Detailed description
Gait training will start 3 weeks after admission to inpatient rehabilitation. It will last for 3 weeks, 5 times per week, 30 minutes per day. The first few sessions with the robotic device will serve to familiarise the patient with the BART device and training conditions. Further details are described in the Arms and Interventions section.
Conditions
Interventions
| Type | Name | Description |
|---|---|---|
| DEVICE | Standard gait training on BART without pelvic perturbations | The Balance Assisted Robot on Treadmill (BART) enables various types of gait training on treadmill with visual feedback.

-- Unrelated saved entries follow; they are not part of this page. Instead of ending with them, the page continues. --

Definition path_join (a b : string) : string :=
  if String.prefix "/" b then b
  else if String.eqb a EmptyString || endswith_slash a then a +:+ b
  else a +:+ "/" +:+ b.

(** ** The command-line namespace *)

Inductive Mode : Type := setup | build_mode.

(** What [parser.parse_args()] returns: [mode] is one of the two choices,
    every option is [None] when it is not given. *)
Record Namespace : Type := mkNamespace {
  ns_mode : Mode;
  ns_url : option string;
  ns_channel : option string;
  ns_path : option string;
  ns_user : option string;
  ns_key : option string
}.

(** ** Child processes *)

(** Which [subprocess] wrapper started a process. *)
Inductive call : Type :=
  | via_co (cmd : list string)
  | via_check (cmd : list string).

Definition call_cmd (c : call) : list string :=
  match c with via_co cmd => cmd | via_check cmd => cmd end.

Definition is_via_co (c : call) : bool :=
  match c with via_co _ => true | via_check _ => false end.

Definition is_via_check (c : call) : bool :=
  match c with via_co _ => false | via_check _ => true end.

Section Script.

(** The outside world and the operating system's process launcher. *)
Context {World : Type}.
Variable spawn : list string -> World -> Z * string * World.

(** [os.path.expanduser] and the [conda_build] library functions behind
    [get_conda_build_path] are taken as given. *)
Variable expanduser : string -> string.
Variable bldpkg_path_MetaData : option string -> World -> exn + string.

(** ** Interpreter state *)

Record state : Type := mkState {
  stdout : list string;          (* what reached standard output, in order *)
  calls : list call;             (* child processes started, in order *)
  ns : option Namespace;         (* the module global [ns], if bound *)
  environ : gmap string string;  (* [os.environ] *)
  world : World
}.

Definition Py (A : Type) : Type := state -> outcome A * state.

Definition ret {A} (a : A) : Py A := fun s => (Return a, s).

Definition raise {A} (e : exn) : Py A := fun s => (Raise e, s).

Definition bind {A B} (m : Py A) (k : A -> Py B) : Py B :=
  fun s =>
    match m s with
    | (Return a, s') => k a s'
    | (Raise e, s') => (Raise e, s')
    end.

(** [try: body except CalledProcessError as e: handler e] *)
Definition try_except_CalledProcessError {A} (body : Py A)
    (handler : exn -> Py A) : Py A :=
  fun s =>
    match body s with
    | (Return a, s') => (Return a, s')
    | (Raise e, s') =>
        if is_CalledProcessError e then handler e s' else (Raise e, s')
    end.

Notation "'let!' x ':=' m 'in' k" := (bind m (fun x => k))
  (at level 10, x name, m at level 100, k at level 200).
Notation "'do!' m 'in' k" := (bind m (fun _ => k))
  (at level 10, m at level 100, k at level 200).

(** [print(line)] *)
Definition print (line : string) : Py unit :=
  fun s => (Return tt,
            mkState (stdout s ++ [line]) (calls s) (ns s) (environ s)
                    (world s)).

(** Reading the global [ns]: a [NameError] when it was never assigned. *)
Definition global_ns : Py Namespace :=
  fun s =>
    match ns s with
    | Some n => (Return n, s)
    | None => (Raise (NameError "ns"), s)
    end.

(** [ns = v] at module level *)
Definition assign_ns (v : Namespace) : Py unit :=
  fun s => (Return tt,
            mkState (stdout s) (calls s) (Some v) (environ s) (world s)).

(** [os.environ[name]] *)
Definition os_environ (name : string) : Py string :=
  fun s =>
    match environ s !! name with
    | Some v => (Return v, s)
    | None => (Raise (KeyError name), s)
    end.

(** [co = partial(subprocess.check_output, stderr=subprocess.STDOUT)]:
    the child's stdout and stderr are captured together and returned; a
    non-zero exit status raises [CalledProcessError] carrying them. *)
Definition co (cmd : list string) : Py string :=
  fun s =>
    let '(rc, out, w) := spawn cmd (world s) in
    let s' := mkState (stdout s) (calls s ++ [via_co cmd]) (ns s)
                      (environ s) w in
    if (rc =? 0)%Z then (Return out, s')
    else (Raise (CalledProcessError rc cmd (Some out)), s').

(** [check = partial(subprocess.check_call, stderr=subprocess.STDOUT)]:
    nothing is captured: the child writes straight to the inherited
    standard output, and the [CalledProcessError] of a non-zero exit
    status has no [output]. *)
Definition check (cmd : list string) : Py unit :=
  fun s =>
    let '(rc, out, w) := spawn cmd (world s) in
    let s' := mkState (stdout s ++ [out]) (calls s ++ [via_check cmd])
                      (ns s) (environ s) w in
    if (rc =? 0)%Z then (Return tt, s')
    else (Raise (CalledProcessError rc cmd None), s').

(** ** The functions of the script *)

Definition execute (cmd : list string) (verbose : bool) : Py string :=
  do! (if verbose then print ("> " +:+ join " " cmd) else ret tt) in
  let! result := co cmd in
  do! (if verbose then print result else ret tt) in
  ret result.

(** The [for] loop of [execute_sequence]. *)
Fixpoint execute_each (cmds : list (list string)) (verbose : bool)
  : Py unit :=
  match cmds with
  | [] => ret tt
  | cmd :: rest =>
      do! execute cmd verbose in
      execute_each rest verbose
  end.

(** [execute_sequence]: [cmds] are the positional arguments,
    [kwargs_verbose] is the keyword argument [verbose], [None] when it is
    not passed, so that [kwargs.get('verbose', True)] is its default. *)
Definition execute_sequence (cmds : list (list string))
    (kwargs_verbose : option bool) : Py unit :=
  let verbose := default true kwargs_verbose in
  try_except_CalledProcessError
    (execute_each cmds verbose)
    (fun e =>
       do! print (" -> " +:+ format_opt (exn_output e)) in
       raise e).

Definition miniconda_dir : string := expanduser "~/miniconda".
Definition miniconda_bin_dir : string := path_join miniconda_dir "bin".
Definition conda : string := path_join miniconda_bin_dir "conda".
Definition binstar : string := path_join miniconda_bin_dir "binstar".
Definition python : string := "python".

Definition setup_miniconda (url : string) (channel : option string)
  : Py unit :=
  let! n := global_ns in
  do! print ("Setting up miniconda from URL " +:+ format_opt (ns_path n)) in
  let miniconda_file := "miniconda.sh" in
  let cmds :=
    [ ["wget"; "-nv"; url; "-O"; miniconda_file];
      [python; miniconda_file; "-b"; "-p"; miniconda_dir];
      [conda; "update"; "-q"; "--yes"; "conda"];
      [conda; "install"; "-q"; "--yes"; "conda-build"; "jinja2";
       "binstar"] ] in
  match channel with
  | Some ch =>
      do! print ("(adding channel '" +:+ ch +:+ "' for dependencies)") in
      execute_sequence (cmds ++ [[conda; "config"; "--add"; "channels"; ch]])
                       None
  | None =>
      do! print ("No channels have been configured (all dependencies " +:+
                 "have to be sourceble from anaconda)") in
      execute_sequence cmds None
  end.

(** [build(path)].  [path] is [ns.path], which is [None] when [--path]
    is not given; the list then holds a [None] and [' '.join(cmd)] in
    [execute] raises a [TypeError] before any process is started. *)
Definition build (path : option string) : Py unit :=
  match path with
  | Some p => execute_sequence [[conda; "build"; "-q"; p]] None
  | None =>
      raise (TypeError "sequence item 3: expected string, NoneType found")
  end.

Definition get_conda_build_path (path : option string) : Py string :=
  fun s =>
    match bldpkg_path_MetaData path (world s) with
    | inr pkg => (Return pkg, s)
    | inl e => (Raise e, s)
    end.

(** In the handler, [cmd] is the very list that was passed to [check]:
    the assignment [cmd[2] = 'BINSTAR_KEY'] updates it in place and the
    new error is built from it, without [output]. *)
Definition binstar_upload (key user channel path : string) : Py unit :=
  try_except_CalledProcessError
    (check [binstar; "-t"; key; "upload"; "--force"; "-u"; user;
            "-c"; channel; path])
    (fun e =>
       match e with
       | CalledProcessError e_returncode e_cmd _ =>
           let cmd := e_cmd in
           match list_setitem cmd 2 "BINSTAR_KEY" with
           | inr cmd' => raise (CalledProcessError e_returncode cmd' None)
           | inl err => raise err
           end
       | _ => raise e
       end).

Definition resolve_can_upload_from_travis : Py bool :=
  let! pr := os_environ "TRAVIS_PULL_REQUEST" in
  let is_a_pr := String.eqb pr "true" in
  let can_upload := negb is_a_pr in
  do! print ("Can we can upload? : " +:+ format_bool can_upload) in
  ret can_upload.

It interfaces to the pelvis of the walking subject in an actuated and admittance-controlled manner, thus providing transparent haptic interaction with negligible power transfer. |
| DEVICE | Robotised gait training with BART with pelvic perturbations | In addition to the standard gait training, the BART will deliver perturbations in the forward/backward and left/right direction. |
Timeline
- Start date
- 2019-01-31
- Primary completion
- 2020-12-31
- Completion
- 2020-12-31
- First posted
- 2018-12-20
- Last updated
- 2021-02-15
Locations
1 site across 1 country: Slovenia
Source: ClinicalTrials.gov record NCT03782948. Inclusion in this directory is not an endorsement.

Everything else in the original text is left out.